The original idea came from a crowd-funding campaign started by Peter Kiernan, a veteran of the Marines who was once deployed to Afghanistan. Kiernan said he would donate to 10 veteran’s groups should Trump release his taxes and began raising money to do so on Crowdpac.com.

In a Medium post published on Monday afternoon, LinkedIn co-founder Hoffman expressed his support for Kiernan’s campaign, and upped the ante by promising to quintuple the final total raised by Kiernan, up to $5 million.

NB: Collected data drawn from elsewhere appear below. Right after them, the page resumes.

(** All of [itrunc] before the inode is written back. *)
Lemma itrunc_free p s bs V ip :
  let sb := k_sb s in let start := lg_start (k_log s) in let x := inode_of s ip in
  fs_tx p s ∅ bs V → (ip < length (k_itable s))%nat → file_ok sb start V x → sb_size sb ≤ BPB →
  Z.of_nat (length bs) < LOGSIZE - 3 →
  ∃ s1, itrunc ip s = (modify (upd_inode ip (set_i_size 0));; iupdate ip) s1 ∧
    freeing p s bs V ip ∅ ∅ (all_blocks V x) (emptied x) s1.
Proof.
  intros sb start x HT Hip HF Hone Hbs. unfold itrunc. rewrite bind_gets. fold x. rewrite (ik_dev _ _ _ _ (fk_inode _ _ _ _ HF)).
  destruct (cleared_all s ip V HF) as [Hc1 Hc2]. fold x in Hc1, Hc2.
  destruct (wp_inv _ _ _ (trunc_direct p s bs V ip HT Hip HF Hone Hbs)) as ([] & s1 & E1 & HG1).
  erewrite bind_Ok by exact E1. rewrite bind_gets.
  change (addr_of s1 ip NDIRECT) with (addr (inode_of s1 ip) NDIRECT).
  rewrite (mv_ip _ _ _ _ (fg_moved _ _ _ _ _ _ _ _ _ _ HG1)).
  rewrite (cleared_addr p s bs V ip HT Hip HF Hone Hbs) by (fsnum; lia). rewrite decide_False by lia. fold x.
  unfold all_blocks. change (filter (λ a, a ≠ 0) (map (addr x) (seqZ 0 NDIRECT))) with (freed_upto s ip NDIRECT).
  destruct (Z.eqb_spec (addr x NDIRECT) 0) as [Hz|Hn]; cbn [negb when].
  - rewrite decide_True, app_nil_r by done. exists s1. split; [by rewrite bind_ret|]. by rewrite <- Hc2.
  - rewrite decide_False by done.
    destruct (wp_inv _ _ _ (trunc_indirect p s bs V ip HT Hip HF Hone Hbs Hn s1 HG1)) as ([] & s2 & E2 & HG2).
    fold x in E2, HG2. erewrite bind_Ok by exact E2. exists s2. split; [done|]. rewrite <- Hc1, app_assoc. exact HG2.
Qed.

(** What truncation does to the disk. *)
Record truncated (sb : superblock) (start : Z) (V V' : Z → list Z) (x x' : inode) : Prop := {
  tr_file : file_ok sb start V' x';
  tr_bit b : 0 ≤ b < sb_size sb →
    bfree_bit sb V' b = true ↔ bfree_bit sb V b = true ∨ b ≠ 0 ∧ mine V x b;
  tr_other n : in_use sb start V n → ¬ mine V x n → in_use sb start V' n ∧ V' n = V n;
  tr_disk i : 0 ≤ i < sb_ninodes sb →
    inode_at V' sb i = if decide (i = i_inum x) then dinode_of x' else inode_at V sb i;
}.
(* ===== verification/FsNamex.v ===== *)
(** * Path resolution

    [ilock], [iunlockput] and [namex] of [kernel/fs.c]: looking a path up walks the directories on the disk,
    and gives back every reference it takes on the way. *)

From stdpp Require Import options.
From S2P Require Import Prelude CString State Sched Sleeplock Kalloc Vm PageTable VmWalk VmSpec VmOps VmFree VmCopy VmProps Bio BioList BioSpec Block Log LogSpec LogCrash LogTx Copy UserMem EitherCopy Fs FsCodec FsAlloc FsInode FsFile FsProps FsTable FsDir FsDirProps FsPath.
#[local] Open Scope Z_scope.

(** ** Inodes on the disk *)

Definition on_disk (sb : superblock) (V : Z → list Z) (i : Z) : inode :=
  set_i_dev ROOTDEV (set_i_inum i (load_dinode (inode_at V sb i) inode0)).
(** An inode in use, with a name somewhere. *)
Definition live (sb : superblock) (V : Z → list Z) (i : Z) : Prop :=
  0 < i < sb_ninodes sb ∧ d_type (inode_at V sb i) ≠ 0 ∧ d_nlink (inode_at V sb i) ≠ 0.
(** The directories of the disk name inodes in use. *)
Record tree_ok (sb : superblock) (start : Z) (V : Z → list Z) : Prop := {
  tr_dir i : 0 < i < sb_ninodes sb → d_type (inode_at V sb i) = T_DIR → dir_ok sb start V (on_disk sb V i);
  tr_named i nm j : 0 < i < sb_ninodes sb → d_type (inode_at V sb i) = T_DIR → dget V (on_disk sb V i) nm = Some j → live sb V j;
}.
Lemma dget_dinode V x y nm : dinode_of x = dinode_of y → dget V x nm = dget V y nm.
Proof. destruct x, y. cbn. intros [= -> -> -> -> -> ->]. reflexivity. Qed.
Lemma dir_ok_same sb start V x y : dinode_of x = dinode_of y → i_dev x = i_dev y → i_inum x = i_inum y →
  dir_ok sb start V x → dir_ok sb start V y.
Proof.
  destruct x, y. cbn. intros [= -> -> -> -> -> ->] -> -> [[[A1 A2 A3 A4 A5] A6 A7 A8 A9] A10 A11].
  split; [split; [split|..]|..]; assumption.
Qed.
Lemma load_dinode_of x : load_dinode (dinode_of x) x = x.
Proof. by destruct x. Qed.

(** The walk over the disk from inode [i] along the elements of a path; names are cut to [DIRSIZ] bytes. *)
Definition cut (e : list Z) : list Z := take (Z.to_nat DIRSIZ) e.
Definition dir_at (sb : superblock) (V : Z → list Z) (i : Z) : bool := d_type (inode_at V sb i) =? T_DIR.
Definition child (sb : superblock) (V : Z → list Z) (i : Z) (e : list Z) : option Z := dget V (on_disk sb V i) (cut e).
Fixpoint walk_from (isdir : Z → bool) (down : Z → list Z → option Z) (i : Z) (es : list (list Z)) : option Z :=
  match es with
  | [] => Some i
  | e :: es => if isdir i then down i e ≫= λ j, walk_from isdir down j es else None
  end.
Definition resolve (sb : superblock) (V : Z → list Z) : Z → list (list Z) → option Z := walk_from (dir_at sb V) (child sb V).
(** The directory of the last element, and that element. *)
Definition resolve_parent (sb : superblock) (V : Z → list Z) (i : Z) (es : list (list Z)) : option (Z * list Z) :=
  match last es with
  | None => None
  | Some e => resolve sb V i (removelast es) ≫= λ j, if dir_at sb V j then Some (j, cut e) else None
  end.
Lemma child_eq sb V i e : child sb V i e = dget V (on_disk sb V i) (cut e).
Proof. reflexivity. Qed.
Lemma resolve_cons sb V i e es : resolve sb V i (e :: es) = if dir_at sb V i then child sb V i e ≫= λ j, resolve sb V j es else None.
Proof. reflexivity. Qed.
Lemma resolve_parent_cons sb V i e es : es ≠ [] →
  resolve_parent sb V i (e :: es) = if dir_at sb V i then child sb V i e ≫= λ j, resolve_parent sb V j es else None.
Proof.
  intros Hes. destruct es as [|e' es]; [done|]. unfold resolve_parent. change (last (e :: e' :: es)) with (last (e' :: es)).
  change (removelast (e :: e' :: es)) with (e :: removelast (e' :: es)). rewrite resolve_cons.
  destruct (last (e' :: es)) as [x|] eqn:El; [|by apply last_None in El]. destruct (dir_at sb V i); [|done]. by destruct (child sb V i e).
Qed.

(** ** The table *)

(** Entries in use are of the one disk; the copy of a loaded inode is what the disk has; no inode but [L] is
    locked. *)
Record cache_ok (L : option nat) (s : kst) (V : Z → list Z) : Prop := {
  ch_table : itable_ok s;
  ch_dev j : 0 < i_ref (inode_of s j) → i_dev (inode_of s j) = ROOTDEV;
  ch_valid j : 0 < i_ref (inode_of s j) → i_valid (inode_of s j) = true →
    dinode_of (inode_of s j) = inode_at V (k_sb s) (i_inum (inode_of s j));
  ch_free j : L ≠ Some j → sl_locked (i_lock (inode_of s j)) = false;
}.

Lemma tx_running p s held bs V : tx_inv p s held bs V → running p s.
Proof. intros T. apply (ti_cache _ _ _ _ _ T). Qed.
Lemma tx_woken p s held bs V ch : tx_inv p s held bs V → tx_inv p (woken ch s) held bs V.
Proof.
  intros T. eapply (tx_inv_quiet p s); [exact T|split; [apply io_frame_woken|done]|done|].
  eapply bcache_inv_frame; [apply T|apply io_frame_woken|done|done].
Qed.

(** ** ilock *)

Definition locked_by (pid : Z) (x : inode) : inode := set_i_lock (Sleeplock true pid) x.
Definition loaded (d : dinode) (x : inode) : inode := set_i_valid true (load_dinode d x).

Lemma dinode_loaded d x : dinode_of (loaded d x) = d.
Proof. by destruct d. Qed.

(** The second half of [ilock]: reading the inode. *)
Definition iload (ip : nat) : K unit :=
  x ← gets (λ s, inode_of s ip);
  when (negb (i_valid x))
    (sb ← gets k_sb;
     bp ← bread (i_dev x) (IBLOCK (i_inum x) sb);
     d ← gets (λ s, get_dinode (data_of s bp) (dinode_off (i_inum x)));
     modify (upd_inode ip (load_dinode d));;
     brelse bp;;
     modify (upd_inode ip (set_i_valid true));;
     t ← gets (λ s, i_type (inode_of s ip));
     if t =? 0 then panic "ilock: no type" else mret ()).
Lemma ilock_unfold ip : ilock ip = (r ← gets (λ s, i_ref (inode_of s ip)); if r <? 1 then panic "ilock" else acquiresleep (SL_inode ip);; iload ip).
Proof. reflexivity. Qed.

Lemma moved_side ip s s' x : fs_frame s s' → k_mem s' = k_mem s → k_itable s' = <[ip := x]> (k_itable s) → (ip < length (k_itable s))%nat →
  moved ip s s' x.
Proof.
  intros F Em Et Hip. split; try done.
  - unfold inode_of. by rewrite Et, list_lookup_insert_eq.
  - by rewrite Et, length_insert.
  - intros j Hj. unfold inode_of. by rewrite Et, list_lookup_insert_ne.
Qed.

Lemma iload_Ok p s bs V ip : let x := inode_of s ip in let d := inode_at V (k_sb s) (i_inum x) in
  fs_tx p s ∅ bs V → (length bs < NBUF)%nat → (ip < length (k_itable s))%nat → i_dev x = ROOTDEV → d_type d ≠ 0 →
  (i_valid x = true → dinode_of x = d) →
  ∃ s', iload ip s = Ok () s' ∧ fs_tx p s' ∅ bs V ∧ moved ip s s' (loaded d x).
Proof.
  intros x d HT Hnb Hip Hdev Hty Hval. unfold iload. rewrite bind_gets. fold x. destruct (i_valid x) eqn:Ev; cbn [negb when].
  { exists s. split; [done|]. split; [done|]. assert (loaded d x = x) as ->; [|by apply moved_tx].
    rewrite <- (Hval eq_refl). unfold loaded. rewrite load_dinode_of. destruct x. cbn in Ev. by subst. }
  rewrite bind_gets, Hdev. pose proof (ft_inv _ _ _ _ _ HT) as TI.
  destruct (tx_read p s ∅ ∅ bs V (IBLOCK (i_inum x) (k_sb s)) TI) as (bp & s1 & E1 & T1 & Hbp & _ & C1 & D1 & F1 & _);
    [done|set_solver|by rewrite size_empty|].
  rewrite (bind_Ok _ _ _ _ _ E1), bind_gets, D1. change (get_dinode _ _) with d. rewrite bind_modify.
  set (s2 := upd_inode ip (load_dinode d) s1).
  destruct (tx_brelse p s2 ({[bp]} ∪ ∅) bs V bp (IBLOCK (i_inum x) (k_sb s))) as (s3 & E3 & T3 & _ & F3).
  { eapply side_inv; [apply side_inode|done]. }
  { apply held_one. }
  { done. }
  { change (k_disk s2) with (k_disk s1). rewrite (tf_disk _ _ F1). by eapply tx_clean; [done|set_solver]. }
  rewrite held_none in T3. rewrite (bind_Ok _ _ _ _ _ E3), bind_modify.
  assert (moved ip s s3 (load_dinode d x)) as M3.
  { eapply moved_trans; [by apply moved_tx|]. fold x. eapply moved_trans; [apply moved_upd|].
    - by rewrite (proj1 (tx_itable _ _ F1)).
    - fold s2. pose proof (moved_tx ip _ _ F3) as M. replace (inode_of s2 ip) with (load_dinode d x) in M; [done|].
      unfold s2. rewrite inode_of_upd by (by rewrite (proj1 (tx_itable _ _ F1))). f_equal. unfold x, inode_of. by rewrite (proj1 (tx_itable _ _ F1)). }
  assert (ip < length (k_itable s3))%nat as Hip3 by (by rewrite (mv_len _ _ _ _ M3)).
  rewrite bind_gets, inode_of_upd by done. rewrite (mv_ip _ _ _ _ M3).
  change (i_type (set_i_valid true (load_dinode d x))) with (d_type d). rewrite (proj2 (Z.eqb_neq _ _) Hty).
  pose proof (moved_upd ip (set_i_valid true) s3 Hip3) as M4. rewrite (mv_ip _ _ _ _ M3) in M4.
  pose proof (moved_trans _ _ _ _ _ _ M3 M4) as M. eexists. split; [done|]. split; [|exact M].
  eapply fs_tx_frame; [done|apply M|]. eapply side_inv; [apply side_inode|done].
Qed.

Lemma upd_moved p s bs V ip f : (ip < length (k_itable s))%nat → fs_tx p s ∅ bs V →
  moved ip s (upd_inode ip f s) (f (inode_of s ip)) ∧ fs_tx p (upd_inode ip f s) ∅ bs V.
Proof. intros Hip HT. split; [by apply moved_upd|by apply upd_inode_tx]. Qed.
Lemma moved_pid p ip s s' x : moved ip s s' x → k_cur s = Some p → p_pid (proc_of s' p) = p_pid (proc_of s p).
Proof.
  intros M Hc. destruct (ff_procs _ _ (mv_frame _ _ _ _ M)) as [_ P]. destruct (P p) as [->|(? & _)]; done.
Qed.

Lemma ilock_Ok p s bs V ip i :
  fs_tx p s ∅ bs V → (length bs < NBUF)%nat → cache_ok None s V → stands s ip ROOTDEV i → d_type (inode_at V (k_sb s) i) ≠ 0 →
  ∃ s', ilock ip s = Ok () s' ∧ fs_tx p s' ∅ bs V ∧
    moved ip s s' (loaded (inode_at V (k_sb s) i) (locked_by (p_pid (proc_of s p)) (inode_of s ip))).
Proof.
  intros HT Hnb [C1 C2 C3 C4] Hs Hty. pose proof (stands_lt _ _ _ _ Hs) as Hip. destruct Hs as (Hr & Hd & Hi).
  rewrite ilock_unfold, bind_gets. destruct (Z.ltb_spec (i_ref (inode_of s ip)) 1); [lia|].
  pose proof (tx_running _ _ _ _ _ (ft_inv _ _ _ _ _ HT)) as HR.
  erewrite bind_Ok by (apply (acquiresleep_free _ []); [by apply running_in_nil|by apply C4]).
  change (upd_sl (SL_inode ip) ?v s) with (upd_inode ip (set_i_lock v) s).
  destruct (upd_moved p s bs V ip (locked_by (p_pid (proc_of s p))) Hip HT) as [M1 T1].
  set (s1 := upd_inode ip (locked_by (p_pid (proc_of s p))) s) in *.
  destruct (iload_Ok p s1 bs V ip T1 Hnb) as (s' & E & T & M).
  - by rewrite (mv_len _ _ _ _ M1).
  - by rewrite (mv_ip _ _ _ _ M1).
  - rewrite (mv_ip _ _ _ _ M1). cbn. by rewrite Hi.
  - rewrite (mv_ip _ _ _ _ M1). cbn. intros Hv. exact (C3 ip Hr Hv).
  - exists s'. split; [exact E|]. split; [done|]. rewrite (mv_ip _ _ _ _ M1) in M. cbn [i_inum locked_by set_i_lock] in M.
    rewrite Hi in M. by eapply moved_trans.
Qed.
(** ** One file of the host *)

Lemma blocks_mono c d : blocks_of c ≤ blocks_of (c ++ d).
Proof.
  unfold blocks_of. apply need_mono. rewrite length_app, Nat2Z.inj_add. unfold cblk. apply Z.div_le_mono; [done|lia].
Qed.
Lemma insert_twice {A} (l : list A) i x y : <[i := x]> (<[i := y]> l) = <[i := x]> l.
Proof. apply list_insert_insert_eq. Qed.

(** What the reads of a file return up to its end. *)
Fixpoint read_data (reads : list (list Z)) : list Z :=
  match reads with
  | [] | [] :: _ => []
  | buf :: reads => buf ++ read_data reads
  end.
Lemma append_reads_ok reads : ∀ s V C i t c,
  image_ok s V C → C !! i = Some (t, c) → Forall (Forall is_byte) reads →
  Z.of_nat (length (c ++ read_data reads)) ≤ MAXFILE * BSIZE → used (<[i := (t, c ++ read_data reads)]> C) ≤ FSSIZE →
  ∃ s' V', append_reads (1 + Z.of_nat i) reads s = Ok () s' ∧ image_ok s' V' (<[i := (t, c ++ read_data reads)]> C).
Proof.
  induction reads as [|buf reads IH]; intros s V C i t c HI Hi Hby Hmax Hu.
  { exists s, V. simpl. rewrite app_nil_r, list_insert_id by done. done. }
  destruct buf as [|b buf].
  { exists s, V. simpl. rewrite app_nil_r, list_insert_id by done. done. }
  apply Forall_cons in Hby as [Hb Hby]. cbn [read_data append_reads] in *. set (d := b :: buf) in *.
  rewrite app_assoc in Hmax, Hu |- *. pose proof (blocks_mono (c ++ d) (read_data reads)) as Hm.
  pose proof (used_insert C i t c (c ++ d) Hi) as U1. pose proof (used_insert C i t c _ Hi : used (<[i := (t, (c ++ d) ++ read_data reads)]> C) = _) as U2.
  destruct (iappend_ok s V C i t c d HI Hi Hb) as (s1 & V1 & E1 & HI1); [rewrite length_app in Hmax; lia|lia|].
  rewrite (bind_Ok _ _ _ _ _ E1). pose proof (lookup_lt_Some _ _ _ Hi).
  destruct (IH s1 V1 (<[i := (t, c ++ d)]> C) i t (c ++ d) HI1) as (s2 & V2 & E2 & HI2); rewrite ?insert_twice in *; try done.
  - by rewrite list_lookup_insert_eq.
  - by exists s2, V2.
Qed.

Lemma dirent_entry inum name : dirent inum name = entry inum (take (Z.to_nat DIRSIZ) name).
Proof.
  unfold dirent, entry, pad, put16. set (nm := take (Z.to_nat DIRSIZ) name).
  assert (length nm ≤ 14)%nat as Hl by (unfold nm; rewrite length_take; change (Z.to_nat DIRSIZ) with 14%nat; lia).
  change (Z.to_nat DIRSIZ) with 14%nat in *. change (Z.to_nat sizeof_dirent) with 16%nat.
  assert (le_bytes 2 (xshort inum) = le_bytes 2 inum) as -> by apply (le_bytes_val (le_bytes 2 inum)), le_bytes_is_byte.
  unfold splice at 2. rewrite length_le_bytes. cbn [take app].
  rewrite drop_replicate. change (16 - (0 + 2))%nat with 14%nat. unfold splice. rewrite take_0, app_nil_l.
  rewrite take_app_length', drop_app_ge by (rewrite length_le_bytes; lia).
  rewrite length_le_bytes, drop_replicate. do 3 f_equal. lia.
Qed.

(** ** The root directory *)

(** A file in the image: its name and its bytes. *)
Abbreviation mfile := (list Z * list Z)%type.
Definition name_of (arg : list Z) : list Z := take (Z.to_nat DIRSIZ) (skip_underscore (basename arg)).
(** The entries of the root directory: inode numbers and names. *)
Definition listing (fs : list mfile) : list (Z * list Z) :=
  (ROOTINO, [46]) :: (ROOTINO, [46; 46]) :: imap (λ k f, (2 + Z.of_nat k, f.1)) fs.
Definition entries (L : list (Z * list Z)) : list Z := flat_map (λ e, entry e.1 e.2) L.
Definition dir_bytes (fs : list mfile) : list Z := entries (listing fs).
Definition image_files (fs : list mfile) : list (Z * list Z) := (T_DIR, dir_bytes fs) :: ((λ f, (T_FILE, f.2)) <$> fs).

Lemma length_image_files fs : length (image_files fs) = S (length fs).
Proof. simpl. by rewrite length_fmap. Qed.
Lemma listing_app fs f : listing (fs ++ [f]) = listing fs ++ [(2 + Z.of_nat (length fs), f.1)].
Proof. unfold listing. rewrite imap_app. simpl. by rewrite Nat.add_0_r. Qed.
Lemma dir_bytes_app fs f : dir_bytes (fs ++ [f]) = dir_bytes fs ++ entry (2 + Z.of_nat (length fs)) f.1.
Proof. unfold dir_bytes, entries. rewrite listing_app, flat_map_app. simpl. by rewrite app_nil_r. Qed.
Lemma length_listing fs : length (listing fs) = (2 + length fs)%nat.
Proof. simpl. by rewrite length_imap. Qed.

Definition short (f : mfile) : Prop := (length f.1 ≤ Z.to_nat DIRSIZ)%nat.
Lemma listing_short fs : Forall short fs → Forall (λ e, (length e.2 ≤ Z.to_nat DIRSIZ)%nat) (listing fs).
Proof.
  intros Hs. repeat constructor; try (simpl; change (Z.to_nat DIRSIZ) with 14%nat; lia). apply Forall_lookup. intros i e.
  rewrite list_lookup_imap. intros (f & Hf & ->)%fmap_Some. rewrite Forall_lookup in Hs. by apply (Hs i).
Qed.
Lemma length_entries L : Forall (λ e, (length e.2 ≤ Z.to_nat DIRSIZ)%nat) L →
  length (entries L) = (16 * length L)%nat.
Proof.
  induction 1 as [|e L He _ IH]; [done|]. unfold entries in *. cbn [flat_map length]. rewrite length_app, IH, length_entry by done. change (Z.to_nat sizeof_dirent) with 16%nat. lia.
Qed.
Lemma length_dir_bytes fs : Forall short fs → length (dir_bytes fs) = (16 * (2 + length fs))%nat.
Proof. intros Hs. unfold dir_bytes. rewrite length_entries by (by apply listing_short). by rewrite length_listing. Qed.

Lemma used_cons tc C : used (tc :: C) = blocks_of tc.2 + used C.
Proof. done. Qed.
Lemma used_files fs f : used (image_files (fs ++ [f])) =
  used (<[0%nat := (T_DIR, dir_bytes fs ++ entry (2 + Z.of_nat (length fs)) f.1)]> (image_files fs ++ [(T_FILE, [])])) + blocks_of f.2.
Proof.
  unfold image_files. rewrite dir_bytes_app, fmap_app. cbn [app insert list_insert]. rewrite !used_cons, !used_app, !used_cons.
  change (blocks_of (T_FILE, []).2) with 0. change (used [] ) with nmeta. cbn [fmap list_fmap]. rewrite used_cons. change (used []) with nmeta. simpl snd. lia.
Qed.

Kiernan explained his reasoning on the campaign’s site. “Any servicemember who has ever held a security clearance has been subjected to a rigorous background check, including personal finances, affiliations, and drug activity…[T]o be the Commander-in-Chief of this group, you should be held to the same standards.”

In his post, Hoffman also noted both the tactic and the actual dollar amount should have special significance to the GOP nominee: In 2012, Trump offered Barack Obama $5 million to release his college transcripts, his passport applications, and other documents.

As BuzzFeed points out, Hoffman’s intentions might not just be about the 2016 election. He was an early investor in Crowdpac, the site hosting Kiernan’s crowd-funding campaign, so he potentially stands to benefit financially from raising the site’s profile.

In January, Trump skipped a Republican primary debate in Iowa and instead held a fundraiser for veterans during the same time slot. (He initially claimed to have donated $6 million from the event to veteran charities, but his campaign has significantly decreased that estimate following reports suggesting the initial figure was inflated.) But the nominee has also been adamant about keeping his tax returns from the public eye: Though he promised to release them in May, he has since reversed his position, saying he would withhold the records because he was being audited by the IRS. (The agency has said that’s not necessary.)

As Hoffman explains, the proposal “gives Trump a strong incentive to act but doesn’t reward him directly for something he should have already done. Instead, men and women to whom all Americans owe a great debt of gratitude will benefit from any positive action he takes.”